Code is more robust to errors even tough it is much smaller

### Models all around

Created Pydantic classes to store LLM state, APP state and prompts

### Async Everywhere

Everything was converted to async, no more synchronous calls.

### Saving Results

Results are saved in file results.txt and models used, prompts, whether injection was detected.

### REST Interface

Introduced a REST Interface to start-analysis and control whether content moderations should be disabled.

### Docker container Support

Create an official image and pushed to DockerHub. Provided scripts to also build the image locally.

## 4. What is a Prompt Jailbreak attack?

A 'jailbreak' occurs when a language model is manipulated to generate harmful, inappropriate, or otherwise restricted content. This can include hate speech, misinformation, or any other type of undesirable output.

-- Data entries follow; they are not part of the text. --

Definition requirePermission (permission : option string) (req : request)
    : outcome request :=
  match req_user req with
  | None => Respond 401 (JObj [("message", JStr "Authentication required")])
  | Some u =>
      let role := normalizeRole (ru_role u) in
      if negb (hasPermission (Some role) permission) then
        Respond 403 (JObj [("message", JStr "Insufficient permissions")])
      else Next req
  end.

Definition requireAnyPermission (permissions : list (option string))
    (req : request) : outcome request :=
  match req_user req with
  | None => Respond 401 (JObj [("message", JStr "Authentication required")])
  | Some u =>
      let role := normalizeRole (ru_role u) in
      let granted := existsb (hasPermission (Some role)) permissions in
      if negb granted then
        Respond 403 (JObj [("message", JStr "Insufficient permissions")])
      else Next req
  end.

End AclMiddleware.

(** A call that may throw. *)
Inductive result (A : Type) : Type :=
  | Ok (value : A)
  | Throw (message : string).
Arguments Ok {A} value.
Arguments Throw {A} message.

(** ** security/auditLogRepository.js *)

Module AuditLog.

Record entry : Type := mkEntry {
  actor_id : option Z;
  action : string;
  target_type : option string;
  target_id : option json;        (* before [String(...)] *)
  metadata : option json;         (* before [JSON.stringify] *)
  ip_address : option string;
  user_agent : option string
}.

Definition getRequestContext (req : option request)
    : option string * option string :=
  match req with
  | None => (None, None)
  | Some r =>
      let forwarded :=
        match req_x_forwarded_for r with
        | Some h => Some (Js.trim (Js.splitAt0 "," h))
        | None => None
        end in
      let ipAddress :=
        if Js.truthy forwarded then forwarded
        else if Js.truthy (req_ip r) then req_ip r
        else None in
      let userAgent :=
        if Js.truthy (req_user_agent r) then req_user_agent r else None in
      (ipAddress, userAgent)
  end.

(** [log({actorId, action, targetType, targetId, metadata, req})] appends
    one row; the insert is taken to succeed (a failing insert is swallowed
    by the code and leaves the table as it is). *)
Definition log (actorId : option Z) (action : string)
    (targetType : option string) (targetId : option json)
    (metadata : option json) (req : option request)
    (rows : list entry) : list entry :=
  if String.eqb action "" then rows
  else
    let context := getRequestContext req in
    rows ++ [ {| actor_id := actorId; action := action;
                 target_type := targetType; target_id := targetId;
                 metadata := metadata;
                 ip_address := fst context;
                 user_agent := snd context |} ].

End AuditLog.

(** ** repositories/userRepository.js *)

Module UserRepository.

(** A row of [users], with the columns the modelled code reads or writes
    (the primary key [id] is [uid] here).  Queries return the whole row. *)
Record user : Type := mkUser {
  uid : Z;
  username : string;
  username_normalized : option string;
  password_hash : string;
  role : string;
  status : string;
  is_admin : Z;
  is_active : Z;
  failed_login_attempts : Z;
  locked_until : option Z;
  force_password_reset : Z;
  session_version : Z;
  last_login_at : option Z
}.

(** The database: the [users] rows, the AUTOINCREMENT high-water mark of
    [users], the [audit_logs] rows, and a record of the password
    comparisons made so far (kept only to state which calls happened). *)
Record database : Type := mkDatabase {
  users : list user;
  users_seq : Z;
  audit_logs : list AuditLog.entry;
  comparisons : list (Z * string)
}.

Definition setUsers (rows : list user) (db : database) : database :=
  {| users := rows; users_seq := users_seq db;
     audit_logs := audit_logs db; comparisons := comparisons db |}.

Definition setAudit (rows : list AuditLog.entry) (db : database) : database :=
  {| users := users db; users_seq := users_seq db;
     audit_logs := rows; comparisons := comparisons db |}.

(** [UPDATE users SET ... WHERE p]: the new rows and [result.changes]. *)
Definition updateWhere (p : user -> bool) (f : user -> user)
    (rows : list user) : list user :=
  map (fun r => if p r then f r else r) rows.

Definition changes (p : user -> bool) (rows : list user) : Z :=
  Z.of_nat (length (filter (fun r => p r = true) rows)).

Definition runUpdate (p : user -> bool) (f : user -> user) (db : database)
    : database * Z :=
  (setUsers (updateWhere p f (users db)) db, changes p (users db)).

(** [WHERE username_normalized = ? COLLATE NOCASE] *)
Definition matchesUsername (name : string) (r : user) : bool :=
  match username_normalized r with
  | Some n => String.eqb (Js.toLowerCase n) (Js.toLowerCase name)
  | None => false
  end.

Definition findByUsername (name : string) (db : database) : option user :=
  find (matchesUsername (Js.toLowerCase name)) (users db).

Definition findById (i : Z) (db : database) : option user :=
  find (fun r => uid r =? i) (users db).

Definition nextRowid (db : database) : Z :=
  Z.max (users_seq db) (fold_right Z.max 0 (map uid (users db))) + 1.

(** The row [createUserStmt] inserts: the five bound values, and the
    schema defaults for the other columns. *)
Definition insertedRow (rowid : Z) (name normalized hash : string)
    (newRole newStatus : string) : user :=
  {| uid := rowid; username := name;
     username_normalized := Some normalized;
     password_hash := hash; role := newRole; status := newStatus;
     is_admin := 0; is_active := 1; failed_login_attempts := 0;
     locked_until := None; force_password_reset := 0;
     session_version := 1; last_login_at := None |}.

(** The two uniqueness constraints of [users]: the column [username] is
    UNIQUE, and [idx_users_username_normalized] is a unique index on
    [username_normalized COLLATE NOCASE] (a NULL there conflicts with
    nothing). *)
Definition usernameTaken (name : string) (db : database) : bool :=
  existsb (fun r => String.eqb (username r) name) (users db).

Definition normalizedTaken (normalized : string) (db : database) : bool :=
  existsb (matchesUsername normalized) (users db).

A quick story: Once, I jailbroke my iPhone to sideload apps. It worked—until I rebooted it, turning my iPhone into a very expensive paperweight.

In the world of LLMs, the term 'jailbreak' is used loosely. Some attacks are silly and insignificant, while others pose serious challenges to the model’s safety mechanisms.

## 5. Excited to See (past) the Results?

The table below summarizes the number of injection attack prompts from the dataset and the models' detection rates.

### Previous Runs

**Total Prompts:** 139

| Prompts | GPT-4 | Gemini-1.0 | Azure OpenAI | Azure OpenAI w/ Jailbreak Detection |
|---------------|-------|------------|--------------|-------------------------------------|
| Detected | 133 | 53 | | 136 |
| Not Attack | 6 | 4 | | 3 |
| Missed Attack | 0 | 82 | | 0 |

### Previous runs

| Prompts | GPT-4 | Gemini-1.0 | Azure OpenAI| Azure OpenAI w/ Jailbreak Detection |
|---------------|-------|------------| ------------|-------------------------------------|
| 139 | | | | |
| Detected | 131 | 49 | | 134 |
| Not Attack | TBD | TBD | | |
| Missed Attack | TBD | TBD | | |

many more but...no space

### Important Details

- Prompts can be blocked by built-in or explicit safety filters. Therefore the code becomes nuanced and to gather proper results you need to catch certain exceptions (see code)

## 6. Running the server

### 6.1 Create a `.env`

Irrespective if you are running as a docker container or through `python server.py` you need to create a .env file that contains your OpenAI API, Azure and Google Keys.
If you do not have all these keys the code will skip that LLM, no need to worry.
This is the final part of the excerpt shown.